*While I write pure memoir style, it’s not my place to tell the stories of some of the non-fictional characters in my narrative so I will use different names in this one.
“We thought because Kelly was your friend, it would make it easier for you to get involved in sports and activities she signed up for.”
“Whenever you came home from Lara’s house you were brutal to deal with…spoiled and high on sugar. We would have to threaten you that you couldn’t keep going over there if you couldn’t control yourself.”
“Well you said you just don’t do polyester.”
These might be less annoying and tragic to remember hearing several times over the years except that I heard them again last night. It just gets more aggravating the more I hear them.
Until about 6 months ago, I was still carrying the shame of things from my childhood. I didn’t play sports that much so that was wrong. Despite being outside all day, riding my bike, playing with friends, I was an overweight kid which was wrong. I didn’t go along with my parents’ perfect child playbook when I would express emotions or a differing opinion. That was wrong. I cried when I got exasperated trying to explain myself (something which still sometimes happens.). That was wrong. My father could be cold, mean and verbally abusive but I defended myself and talked back to that. I was supposed to understand he was a Vietnam Vet. So, that was also wrong.

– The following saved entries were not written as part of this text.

(** With a limit below one the first receive finds nothing to wait for. *)
Lemma run_nonpositive :
  max_processes <= 0 ->
  run = match args_list with
        | [] => (Returned [], initial_state)
        | job :: _ =>
            match unpack_job with_kwargs job with
            | inl e => (UnpackError e, initial_state)
            | inr _ => (Blocked, initial_state)
            end
        end.
Proof.
  intros Hm. unfold schedule_workers. destruct args_list as [|job rest]; [reflexivity|].
  cbn [for_jobs]. destruct (unpack_job with_kwargs job) as [e|[a k]]; [reflexivity|].
  replace (Z.of_nat (length (processes initial_state)) >=? max_processes) with true
    by (symmetry; apply Z.geb_le; simpl; lia).
  reflexivity.
Qed.
(** A call that raises although all jobs unpack re-raises a worker's failure. *)
Lemma run_raises :
  Forall (unpackable with_kwargs) args_list ->
  kind_of (fst run) = KRaises -> exists e', fst run = Propagated e'.
Proof.
  intros HF Hk.
  pose proof (schedule_workers_spec USE_MULTIPROCESSING sched function
                forward_exceptions with_kwargs max_processes args_list) as H.
  cbv zeta in H.
  destruct (fst run) as [l|e'|e| | |] eqn:E; try discriminate Hk.
  - now exists e'.
  - destruct H as (? & ? & _ & _ & _ & Hn). now destruct (Hn HF).
  - destruct H as (? & ? & _ & _ & []).
Qed.

(** The fuel given to the last loop never runs out. *)
Lemma run_total : fst run <> OutOfFuel.
Proof.
  pose proof (schedule_workers_spec USE_MULTIPROCESSING sched function
                forward_exceptions with_kwargs max_processes args_list) as H.
  cbv zeta in H. intros E. rewrite E in H. now destruct H as (? & ? & _ & _ & []).
Qed.

(** The state in which a call ends: the invariant held just before. *)
Lemma run_final :
  exists started0 st0,
    I started0 st0 /\
    processes (snd run) = processes st0 /\
    (forall pid, fst run <> KeyError pid) /\
    (trace (snd run) = trace st0 \/
     exists d, In d (pend st0) /\
       trace (snd run) =
         trace st0 ++ EvRecv d
           :: map (fun kv => EvTerminate (p_pid (snd kv))) (processes st0)).
Proof.
  pose proof (schedule_workers_spec USE_MULTIPROCESSING sched function
                forward_exceptions with_kwargs max_processes args_list) as H.
  cbv zeta in H.
  destruct (fst run) as [l|e'|e| | |] eqn:E.
  - destruct H as (H & _). exists all, (snd run).
    split; [exact H|]. split; [reflexivity|]. split; [discriminate|now left].
  - destruct (run_propagated e' E)
      as (_ & started0 & st0 & d & e & tb & Hi & _ & Hin & _ & _ & Hp & Ht).
    exists started0, st0.
    split; [exact Hi|]. split; [exact Hp|]. split; [discriminate|].
    right. now exists d.
  - destruct H as (started0 & st0 & Hi & _ & -> & _). exists started0, st0.
    split; [exact Hi|]. split; [reflexivity|]. split; [discriminate|now left].
  - destruct H as (? & ? & _ & _ & []).
  - destruct H as (started0 & st0 & Hi & _ & -> & _). exists started0, st0.
    split; [exact Hi|]. split; [reflexivity|]. split; [discriminate|now left].
  - destruct H as (? & ? & _ & _ & []).
Qed.
End Outcomes.

Lemma success_envelopes_Returns vals pid :
  Forall (fun d => is_success d = true) (envelopes_from pid (map Returns vals)).
Proof.
  revert pid. induction vals as [|v vals IH]; intros pid; simpl; constructor; auto.
Qed.

Lemma returned_payloads USE_MULTIPROCESSING sched function forward_exceptions
    with_kwargs max_processes args_list outs l :
  fst (schedule_workers USE_MULTIPROCESSING sched function forward_exceptions
         args_list with_kwargs max_processes) = Returned l ->
  Forall2 (job_yields function with_kwargs) args_list outs ->
  Permutation l (returned_values outs).
Proof.
  intros E HF2. destruct (Forall2_job_yields _ _ _ _ HF2) as [_ Henv].
  destruct (run_returned _ _ _ _ _ _ _ _ E) as (_ & _ & _ & _ & Hperm & ->).
  rewrite Henv in Hperm. rewrite <- (returned_values_envelopes outs 0).
  now apply Permutation_map, Permutation_filter.
Qed.

(** ** [FakeProcess] against the isolated backend

    [FakeProcess] behaves as the isolated backend does when the worker that
    was started first always finishes first. *)

Section Serialised.
Context (sched : nat -> nat).
Context (function : pyval -> pyval -> call_outcome).
Context (forward_exceptions with_kwargs : bool).
Context (max_processes : Z).

Local Abbreviation env := (envelope_of function).
Local Abbreviation I := (Inv function forward_exceptions max_processes).
Local Abbreviation sim := (serialises function).
Local Abbreviation collectF :=
  (collect_result false sched function forward_exceptions).
Local Abbreviation collectR :=
  (collect_result true fifo function forward_exceptions).

Lemma q_get_sim stF stR :
  sim stF stR ->
  match q_get sched function stF, q_get fifo function stR with
  | None, None => True
  | Some (d, sF), Some (d', sR) => d = d' /\ sim sF sR
  | _, _ => False
  end.
Proof.
  intros (Hp & Hr & Ht & Hrun & Hq & Hqf). unfold q_get.
  rewrite Hq, Hqf, Hrun. destruct (running stR) as [|p0 l]; [exact Logic.I|].
  cbv zeta. cbn [map]. rewrite run_target_put.
  unfold fifo. rewrite Nat.Div0.mod_0_l. cbn [nth app firstn skipn].
  split; [reflexivity|]. now repeat split.
Qed.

I asked questions. That was wrong. I had free will. That was wrong. I saw things that weren’t glorious and likable about Kelly sometimes and would try to point them out when I was being compared to her. That was wrong. I most loved Lara and her family. That was wrong. I loved Kelly too but it was different.
I got caught playing doctor. That was VERY wrong. My mother acted as though I was some kind of pervert and this was going to be a dirty secret we would never discuss again – that is was so deviant and absolutely no other child would have been doing that. According to my therapist, most kids do that. Someone recently asked me what the “birds and the bees” conversation was like with my parents or how I learned about sex. I said there never was a conversation. It was just expected we didn’t have sex. One day, Kelly and I were playing at my house (a rarity as my house wasn’t known to be the fun one) and we found my mom’s maxi pads in the linen closet. We didn’t know what they were but we thought they were cool because they were adhesive so we could stick them to things…which we did. They were stuck all over my room when my mom came home and she freaked out on both me and Kelly. She threatened both of us and Kelly went home. Heaven forbid my mom cool off and maybe circle back to ask if I knew what they were for and have a mature conversation about that. Nope. When I had my period for the first time years later, I tried to tell her and she cut me off mid sentence and just said “there are things in the closet.” It was never discussed beyond that.

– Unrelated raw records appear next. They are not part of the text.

(** * PREVENT risk equations: a shallow embedding of [prevent-equations.ts]

    The engine of the calculator is the TypeScript module
    [src/lib/prevent-equations.ts]: three numeric helpers ([sdicat],
    [mmol_conversion], [adjust]), the two equation sets [preventBase] and
    [preventFull], and the selector [calculatePreventRisk].

    Numbers are modelled as the real numbers of the Standard Library: the
    arithmetic of the source is read as exact arithmetic ([Math.exp] is [exp],
    [Math.log] is [ln], [Math.min]/[Math.max] are [Rmin]/[Rmax]).  Rounding,
    overflow and NaN of IEEE doubles are outside this model.  An optional
    property ([tc?: number]) is an [option R], [None] standing for
    [undefined]; a nullable score ([number | null]) is an [option R], [None]
    standing for [null]. *)

From Stdlib Require Import Reals Lra Bool.
From Stdlib Require Import String List.
Import ListNotations.

Open Scope R_scope.
Open Scope bool_scope.

(** ** JavaScript comparisons and truthiness on numbers *)

Definition Rltb (x y : R) : bool := if Rlt_dec x y then true else false.
Definition Rleb (x y : R) : bool := if Rle_dec x y then true else false.
Definition Rgtb (x y : R) : bool := if Rgt_dec x y then true else false.
Definition Rgeb (x y : R) : bool := if Rge_dec x y then true else false.
Definition Reqb (x y : R) : bool := if Req_dec_T x y then true else false.

Notation "x <? y" := (Rltb x y) : R_scope.
Notation "x <=? y" := (Rleb x y) : R_scope.
Notation "x >? y" := (Rgtb x y) : R_scope.
Notation "x >=? y" := (Rgeb x y) : R_scope.
Notation "x =? y" := (Reqb x y) : R_scope.

(** [x !== undefined]. *)
Definition defined (x : option R) : bool :=
  match x with Some _ => true | None => false end.

(** [!x] for [x : number | undefined]: [undefined] and [0] are falsy. *)
Definition falsy (x : option R) : bool :=
  match x with Some v => v =? 0 | None => true end.

(** [x || d] for [x : number | undefined]. *)
Definition js_or (x : option R) (d : R) : R :=
  match x with Some v => if v =? 0 then d else v | None => d end.

Notation "x |? d" := (js_or x d) (at level 45, no associativity) : R_scope.

(** A relational operator with a possibly [undefined] left operand:
    [undefined] converts to NaN and every comparison with it is [false]. *)
Definition opt_lt (x : option R) (y : R) : bool :=
  match x with Some v => v <? y | None => false end.
Definition opt_le (x : option R) (y : R) : bool :=
  match x with Some v => v <=? y | None => false end.
Definition opt_gt (x : option R) (y : R) : bool :=
  match x with Some v => v >? y | None => false end.
Definition opt_ge (x : option R) (y : R) : bool :=
  match x with Some v => v >=? y | None => false end.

The fact that my parents continue to go back to their “go to” childhood statements about everything which was my fault or wrong with me makes me think they actually believed that when they tell a child what to do or what not to do, the child would just obey. Every time I fell out of line, they were generally shook and confused. The only explanation they had was that I must have been a highly sophisticated, Machiavellian adult trapped in the body of a child. I controlled the home and if they acted badly it was because I forced them to.
I know it sounds nuts but I hear it on occasion now in reference to my nephew when he errs off the playbook. Suddenly he is really smart or manipulative or somehow mentally fully formed and in full control of his reactions in their minds. I look at him and see he is 4. He has tantrums. He lies. He has ideas about what he wants even if they don’t make sense. He is just trying to figure out who he is in relation to the people and world around him. I don’t think he lies in bed at night scheming against his parents. He reads a book and zonks out the whole night until about 6am. But he does try to figure out during the day how he can get gummy bears or go bowling or not have to do things he doesn’t want to do. Normal child. Sometimes I think my parents truly believe I must have been up at night with scrap paper planning intricate, terrorist attacks that I would strategically play out over a campaign of days. In reality, I was just a misunderstood kid who had to advocate for herself.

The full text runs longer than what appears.